Born April 22, 1845 in Augusta, Maine, to an invalid mother, Gestefeld was a sickly child. By 1878, she and her husband, Theodore Gestefeld, moved to Chicago where he served as a reporter for The Chicago Tribune and as city editor of The Statts-Zeitung, a leading German newspaper. When Ursula was given a Christian Science tract proclaiming the power of spirit over matter, she decided to heal her own illness and within three months had attained the good health that had previously eluded her. Her success led her to become not only a believer, but also a leader in the movement. She took classes from Mary Baker Eddy, Christian Science founder, and established herself as a metaphysician. She practiced, wrote and taught mental healing in Chicago.

In 1888, Gestefeld published "Ursula N. Gestefeld's Statement of Christian Science," which was denounced by Eddy. Ursula fought back with a second article, "Jusiutism in Christian Science." She was expelled from the association and turned her experiences into an independent New Thought career. She trained women to become certified leaders, teachers, traveling proselytizers or pastors. In 1895, she contributed to The Woman's Bible, which summarized the Science of Being principals. She published two novels, several tracts and started the Exodus, a monthly magazine for the New Thought movement, serving as writer, editor and publisher. She even formed an Exodus Club, charging dues of $25 per year. By 1902, she had at least 300 members, while more than 800 attended her weekly sermons.

Gestefeld is probably best known for her novel, The Woman Who Dares, a protest against the hypocrisy of marriage. The work portrayed a male-dominated society that used all means-legal, political, economic and religious-to enforce women's sexual subservience to men.

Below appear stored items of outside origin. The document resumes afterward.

(* ===== verification/AtomicExpiringValue.v ===== *)
(** * A counter value with an expiry: [storage/atomic_expiring_value.rs]

    The two atomics of the code, a [u64] value and a [u64] expiry in
    microseconds since the epoch, as one record.  This file gives the
    sequential meaning of every operation; [Concurrency.v] interleaves the
    individual atomic accesses. *)

From S2P Require Import Prelude.

Record AtomicExpiryTime : Type := mkExpiry { expiry : Z }.

(** [AtomicU64::compare_exchange] on a cell holding [cur]: the cell afterwards
    and whether the exchange happened. *)
Definition compare_exchange (cur expected new : Z) : bool * Z :=
  if cur =? expected then (true, new) else (false, cur).

Section expiry_time.
Context {E : Type}.

Definition since_epoch (when : SystemTime) : Outcome E Z :=
  match duration_since when UNIX_EPOCH with
  | None => Panic "SystemTime before UNIX EPOCH!"
  | Some d => Ok (as_micros d mod 18446744073709551616)
  end.

Definition expiry_new (when : SystemTime) : Outcome E AtomicExpiryTime :=
  outcome_map mkExpiry (since_epoch when).

(** [ttl] with the clock reading it uses made explicit. *)
Definition expiry_ttl_at (self : AtomicExpiryTime) (t : SystemTime) : Duration :=
  default 0 (duration_since (UNIX_EPOCH + from_micros (expiry self)) t).

Definition expiry_ttl {St} (self : AtomicExpiryTime) : M St E Duration :=
  let* t := now in ret (expiry_ttl_at self t).

Definition expired_at (self : AtomicExpiryTime) (when : SystemTime) : Outcome E bool :=
  let? when := since_epoch when in Ok (expiry self <=? when).

Definition expiry_update (self : AtomicExpiryTime) (exp : SystemTime) : Outcome E AtomicExpiryTime :=
  outcome_map mkExpiry (since_epoch exp).

(** Whether this call opened a new window, and the expiry afterwards. *)
Definition update_if_expired (self : AtomicExpiryTime) (ttl : Duration) (when : SystemTime)
    : Outcome E (bool * AtomicExpiryTime) :=
  if as_micros ttl <=? u64_max then
    let ttl_micros := as_micros ttl in
    let? when_micros := since_epoch when in
    let loaded := expiry self in
    if loaded <=? when_micros then
      let new_expiry := u64_add when_micros ttl_micros in
      let '(ok, cell) := compare_exchange (expiry self) loaded new_expiry in
      Ok (ok, mkExpiry cell)
    else Ok (false, self)
  else Panic "Wow! The future is here!".

(** [Ok(())] is [inl], [Err(other)] (a lost race) is [inr]. *)
Definition merge_at (self other : AtomicExpiryTime) (when : SystemTime)
    : Outcome E (AtomicExpiryTime * (unit + AtomicExpiryTime)) :=
  let other_exp := expiry other in
  let loaded := expiry self in
  if other_exp <? loaded then
    let? when_micros := since_epoch when in
    if other_exp >? when_micros then
      let '(ok, cell) := compare_exchange (expiry self) loaded other_exp in
      Ok (mkExpiry cell, if ok then inl tt else inr other)
    else Ok (self, inl tt)
  else Ok (self, inl tt).

(** The retry loop of [merge]; [None] when [fuel] runs out. *)
Fixpoint expiry_merge {St} (fuel : nat) (self other : AtomicExpiryTime)
    : M St E (option AtomicExpiryTime) :=
  match fuel with
  | O => ret None
  | S fuel =>
      let* t := now in
      let* '(self, res) := lift (merge_at self other t) in
      match res with
      | inl _ => ret (Some self)
      | inr other => expiry_merge fuel self other
      end
  end.

Definition expires_at (self : AtomicExpiryTime) : SystemTime :=
  UNIX_EPOCH + from_micros (expiry self).

Definition expiry_into_inner (self : AtomicExpiryTime) : SystemTime := expires_at self.

End expiry_time.

Record AtomicExpiringValue : Type := mkAev {
  aev_value : Z;
  aev_expiry : AtomicExpiryTime
}.

Section expiring_value.
Context {E : Type}.

Definition aev_new (value : Z) (exp : SystemTime) : Outcome E AtomicExpiringValue :=
  outcome_map (mkAev value) (expiry_new exp).

Definition aev_default : AtomicExpiringValue := mkAev 0 (mkExpiry 0).

Definition value_at (self : AtomicExpiringValue) (when : SystemTime) : Outcome E Z :=
  let? expired := expired_at (aev_expiry self) when in
  Ok (if (expired : bool) then 0 else aev_value self).

Definition value {St} (self : AtomicExpiringValue) : M St E Z :=
  let* t := now in lift (value_at self t).

Definition add_and_set_expiry (self : AtomicExpiringValue) (delta : Z) (exp : SystemTime)
    : Outcome E (Z * AtomicExpiringValue) :=
  let? e := expiry_update (aev_expiry self) exp in
  let v := u64_add (aev_value self) delta in
  Ok (v, mkAev v e).

(** Returns the value after the update, and the cell afterwards. *)
Definition update (self : AtomicExpiringValue) (delta : Z) (ttl : Duration) (when : SystemTime)
    : Outcome E (Z * AtomicExpiringValue) :=
  let? upd := update_if_expired (aev_expiry self) ttl when in
  let '(opened, e) := (upd : bool * AtomicExpiryTime) in
  if opened then Ok (delta, mkAev delta e)
  else
    let v := u64_add (aev_value self) delta in
    Ok (v, mkAev v e).

Definition ttl_at (self : AtomicExpiringValue) (t : SystemTime) : Duration :=
  expiry_ttl_at (aev_expiry self) t.

Definition ttl {St} (self : AtomicExpiringValue) : M St E Duration :=
  expiry_ttl (aev_expiry self).

End expiring_value.

(** ** Times the code can represent *)

(** A clock reading the code does not panic on and whose microseconds fit. *)
Definition good_time (t : SystemTime) : Prop := 0 <= t /\ as_micros t <= u64_max.

(** A window that can be opened at [t] without panic or wrap-around. *)
Definition good_window (t : SystemTime) (ttl : Duration) : Prop :=
  good_time t /\ 0 <= ttl /\ as_micros t + as_micros ttl <= u64_max.

(** Well-formed cells. *)
Definition aev_wf (c : AtomicExpiringValue) : Prop :=
  in_u64 (aev_value c) /\ in_u64 (expiry (aev_expiry c)).

(** The window of [c] is open at [t]. *)
Definition live (c : AtomicExpiringValue) (t : SystemTime) : Prop :=
  as_micros t < expiry (aev_expiry c).

#[export] Instance live_dec c t : Decision (live c t).
Proof. unfold live. apply _. Defined.

Section facts.
Context {E : Type}.
Implicit Types (c : AtomicExpiringValue) (t : SystemTime).

Lemma as_micros_nonneg d : 0 <= d -> 0 <= as_micros d.
Proof. intros. unfold as_micros. apply Z.div_pos; lia. Qed.

Lemma as_micros_mono d d' : d <= d' -> as_micros d <= as_micros d'.
Proof. intros. unfold as_micros. apply Z.div_le_mono; lia. Qed.

Lemma since_epoch_good t : good_time t -> since_epoch (E := E) t = Ok (as_micros t).
Proof.
  intros [H0 H1]. unfold since_epoch, duration_since, UNIX_EPOCH.
  destruct (Z.leb_spec 0 t); [|lia]. rewrite Z.sub_0_r.
  rewrite Z.mod_small; [done|]. pose proof (as_micros_nonneg t H0). unfold u64_max in *. lia.
Qed.

Lemma expired_at_good e t :
  good_time t -> expired_at (E := E) e t = Ok (expiry e <=? as_micros t).
Proof. intros. unfold expired_at. by rewrite since_epoch_good. Qed.

Lemma value_at_live c t : good_time t -> live c t -> value_at (E := E) c t = Ok (aev_value c).
Proof.
  intros Ht Hl. unfold value_at. rewrite expired_at_good by done. simpl.
  unfold live in Hl. destruct (Z.leb_spec (expiry (aev_expiry c)) (as_micros t)); [lia|done].
Qed.

Lemma value_at_expired c t : good_time t -> ~ live c t -> value_at (E := E) c t = Ok 0.
Proof.
  intros Ht Hl. unfold value_at. rewrite expired_at_good by done. simpl.
  unfold live in Hl. destruct (Z.leb_spec (expiry (aev_expiry c)) (as_micros t)); [done|lia].
Qed.

Lemma good_window_time t d : good_window t d -> good_time t.
Proof. by intros [? _]. Qed.

Lemma good_window_ttl t d : good_window t d -> as_micros d <= u64_max.
Proof.
  intros ([H0 _] & Hd & H). pose proof (as_micros_nonneg t H0). lia.
Qed.

Lemma update_live c delta d t :
  good_window t d -> live c t ->
  update (E := E) c delta d t =
    Ok (u64_add (aev_value c) delta, mkAev (u64_add (aev_value c) delta) (aev_expiry c)).
Proof.
  intros Hw Hl. unfold update, update_if_expired.
  destruct (Z.leb_spec (as_micros d) u64_max); [|by apply good_window_ttl in Hw; lia].
  rewrite since_epoch_good by (by eapply good_window_time). simpl.
  unfold live in Hl.
  destruct (Z.leb_spec (expiry (aev_expiry c)) (as_micros t)); [lia|]. simpl.
  by destruct c as [v [e]].
Qed.

Lemma update_expired c delta d t :
  good_window t d -> ~ live c t ->
  update (E := E) c delta d t =
    Ok (delta, mkAev delta (mkExpiry (as_micros t + as_micros d))).
Proof.
  intros Hw Hl. unfold update, update_if_expired.
  destruct (Z.leb_spec (as_micros d) u64_max); [|by apply good_window_ttl in Hw; lia].
  rewrite since_epoch_good by (by eapply good_window_time). simpl.
  unfold live in Hl.
  destruct (Z.leb_spec (expiry (aev_expiry c)) (as_micros t)); [|lia].
  unfold compare_exchange. rewrite Z.eqb_refl. simpl.
  rewrite u64_add_small; [done|..]; destruct Hw as ([? ?] & ? & ?);
    pose proof (as_micros_nonneg t); pose proof (as_micros_nonneg d); lia.
Qed.
End facts.

(** ** The properties of the value *)

(** Applies a sequence of [update] calls [(delta, when)] of one window length. *)
Fixpoint updates {E} (c : AtomicExpiringValue) (d : Duration) (l : list (Z * SystemTime))
    : Outcome E AtomicExpiringValue :=
  match l with
  | [] => Ok c
  | (delta, when) :: l => let? r := update c delta d when in updates r.2 d l
  end.

Definition total (l : list (Z * SystemTime)) : Z := foldr (fun x acc => x.1 + acc) 0 l.

Lemma updates_in_window {E} (d : Duration) l c :
  aev_wf c ->
  Forall (fun x => good_window x.2 d /\ live c x.2) l ->
  updates (E := E) c d l =
    Ok (mkAev (u64_add (aev_value c) (total l)) (aev_expiry c)).
Proof.
  revert c. induction l as [|[delta t] l IH]; intros [v e] Hwf Hl; simpl.
  - unfold u64_add. rewrite Z.add_0_r, Z.mod_small; [done|].
    destruct Hwf as [Hv _]. unfold in_u64, u64_max in Hv. simpl in *. lia.
  - apply Forall_cons in Hl as [[Hw Hlive] Hl]. simpl in *.
    rewrite update_live by done. simpl. rewrite IH; simpl.
    + by rewrite u64_add_assoc.
    + split; [apply u64_add_in|by destruct Hwf].
    + done.
Qed.

(** Fixed-window counting.  The update that finds the window elapsed opens a
    new one of length [d]; every later update before its end is added to it, so
    after any sequence of updates inside the window the cell holds the (wrapped)
    sum of all the deltas and the expiry set by the first. *)
Theorem fixed_window_counts {E} (c : AtomicExpiringValue) (d0 : Z) (t0 : SystemTime)
    (d : Duration) (l : list (Z * SystemTime)) :
  in_u64 d0 -> ~ live c t0 -> good_window t0 d ->
  Forall (fun x => good_window x.2 d /\ as_micros x.2 < as_micros t0 + as_micros d) l ->
  updates (E := E) c d ((d0, t0) :: l) =
    Ok (mkAev (u64_add d0 (total l)) (mkExpiry (as_micros t0 + as_micros d))).
Proof.
  intros Hd0 Hexp Hw Hl. simpl. rewrite update_expired by done. simpl.
  apply updates_in_window; [|done].
  split; simpl; [done|]. destruct Hw as ([? ?] & ? & ?).
  pose proof (as_micros_nonneg t0). pose proof (as_micros_nonneg d).
  unfold in_u64. lia.
Qed.

Lemma fixed_window_counts_witness :
  updates (E := unit) aev_default (from_secs 60)
    [(3, from_secs 100); (4, from_secs 130); (5, from_secs 159)] =
  Ok (mkAev 12 (mkExpiry 160000000)).
Proof.
  apply (fixed_window_counts aev_default 3 (from_secs 100) (from_secs 60)
           [(4, from_secs 130); (5, from_secs 159)]).
  - vm_compute. split; discriminate.
  - vm_compute. discriminate.
  - vm_compute. intuition discriminate.
  - repeat constructor; vm_compute; intuition discriminate.
Defined.

(** Whatever the state of the window, an update at [t] makes the value read at
    [t] grow by exactly [delta] (modulo 2^64), returns that value, and keeps the
    cell well formed. *)
Theorem update_adds {E} (c : AtomicExpiringValue) (delta v : Z) (d : Duration) (t : SystemTime) :
  aev_wf c -> in_u64 delta -> good_window t d -> 0 < as_micros d ->
  value_at (E := E) c t = Ok v ->
  exists c', update (E := E) c delta d t = Ok (u64_add v delta, c') /\
             value_at (E := E) c' t = Ok (u64_add v delta) /\ aev_wf c' /\ live c' t.
Proof.
  intros [Hv He] Hd Hw Hpos Hread.
  assert (Ht : good_time t) by (by eapply good_window_time).
  destruct (decide (live c t)) as [Hl|Hl].
  - rewrite value_at_live in Hread by done. injection Hread as <-.
    eexists. rewrite update_live by done. split_and!; [done| |split; [apply u64_add_in|done]|done].
    by rewrite value_at_live.
  - rewrite value_at_expired in Hread by done. injection Hread as <-.
    eexists. rewrite update_expired by done.
    assert (Hz : u64_add 0 delta = delta).
    { unfold in_u64 in Hd. rewrite u64_add_small; lia. }
    rewrite Hz. split_and!; [done|rewrite value_at_live; [done|done|]; unfold live; simpl; lia| |unfold live; simpl; lia].
    destruct Hw as ([? ?] & ? & ?). pose proof (as_micros_nonneg t).
    split; simpl; [done|unfold in_u64; lia].
Qed.

Lemma update_adds_witness :
  exists c', update (E := unit) (mkAev 7 (mkExpiry 50)) 5 (from_secs 60) (from_secs 1) = Ok (5, c') /\
             value_at (E := unit) c' (from_secs 1) = Ok 5 /\ aev_wf c' /\ live c' (from_secs 1).
Proof.
  apply (update_adds (mkAev 7 (mkExpiry 50)) 5 0 (from_secs 60) (from_secs 1)).
  - vm_compute. intuition discriminate.
  - vm_compute. intuition discriminate.
  - vm_compute. intuition discriminate.
  - vm_compute. reflexivity.
  - reflexivity.
Defined.

(** A zero [ttl] says exactly that the window has elapsed, although expiries are
    kept in microseconds and [ttl] is computed in nanoseconds. *)
Lemma ttl_zero_iff_expired c t : ttl_at c t = 0 <-> ~ live c t.
Proof.
  unfold ttl_at, expiry_ttl_at, duration_since, live, UNIX_EPOCH, from_micros, as_micros.
  destruct (Z.leb_spec t (0 + expiry (aev_expiry c) * 1000)); simpl;
    Z.to_euclidean_division_equations; lia.
Qed.

Lemma merge_at_seq {E} (self other : AtomicExpiryTime) (when : SystemTime) :
  good_time when ->
  merge_at (E := E) self other when =
    Ok (mkExpiry (if expiry other >? as_micros when then Z.min (expiry self) (expiry other)
                  else expiry self), inl tt).
Proof.
  intros Ht. unfold merge_at, compare_exchange. destruct self as [s], other as [o]. simpl.
  rewrite since_epoch_good by done. simpl.
  destruct (Z.ltb_spec o s); rewrite !Z.gtb_ltb; destruct (Z.ltb_spec (as_micros when) o);
    rewrite ?Z.eqb_refl; do 2 f_equal; f_equal; lia.
Qed.

(** Merging expiries keeps the earlier of two windows still open at the clock
    reading, so a peer can only shorten the current window; without a concurrent
    writer the retry loop returns in its first iteration. *)
Theorem merge_keeps_earliest {St E} (self other : AtomicExpiryTime) (w : World St) (fuel : nat) :
  good_time (w_clock w (w_tick w)) ->
  expiry_merge (E := E) (S fuel) self other w =
    (Ok (Some (mkExpiry (if expiry other >? as_micros (w_clock w (w_tick w))
                         then Z.min (expiry self) (expiry other) else expiry self))),
     mkWorld (w_state w) (w_clock w) (S (w_tick w))).
Proof.
  intros Ht. simpl. unfold bind, now, lift. simpl. by rewrite merge_at_seq.
Qed.

Lemma merge_keeps_earliest_witness :
  expiry_merge (E := unit) 1 (mkExpiry 9000000) (mkExpiry 7000000)
      (mkWorld tt (fun _ => from_secs 5) 0) =
    (Ok (Some (mkExpiry 7000000)), mkWorld tt (fun _ => from_secs 5) 1).
Proof.
  apply (merge_keeps_earliest (mkExpiry 9000000) (mkExpiry 7000000)
           (mkWorld tt (fun _ => from_secs 5) 0) 0).
  vm_compute. intuition discriminate.
Defined.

By the turn of the century, Gestefeld had expanded her mental health theories to include material wealth. At the age of 69, she traveled to London for the inauguration of the International New Thought Alliance and continued to write and lecture throughout the 1910s. She died of toxemia in 1921 and is buried at Graceland Cemetery, Chicago. Some of her books can be found in the Chicago Historical Library.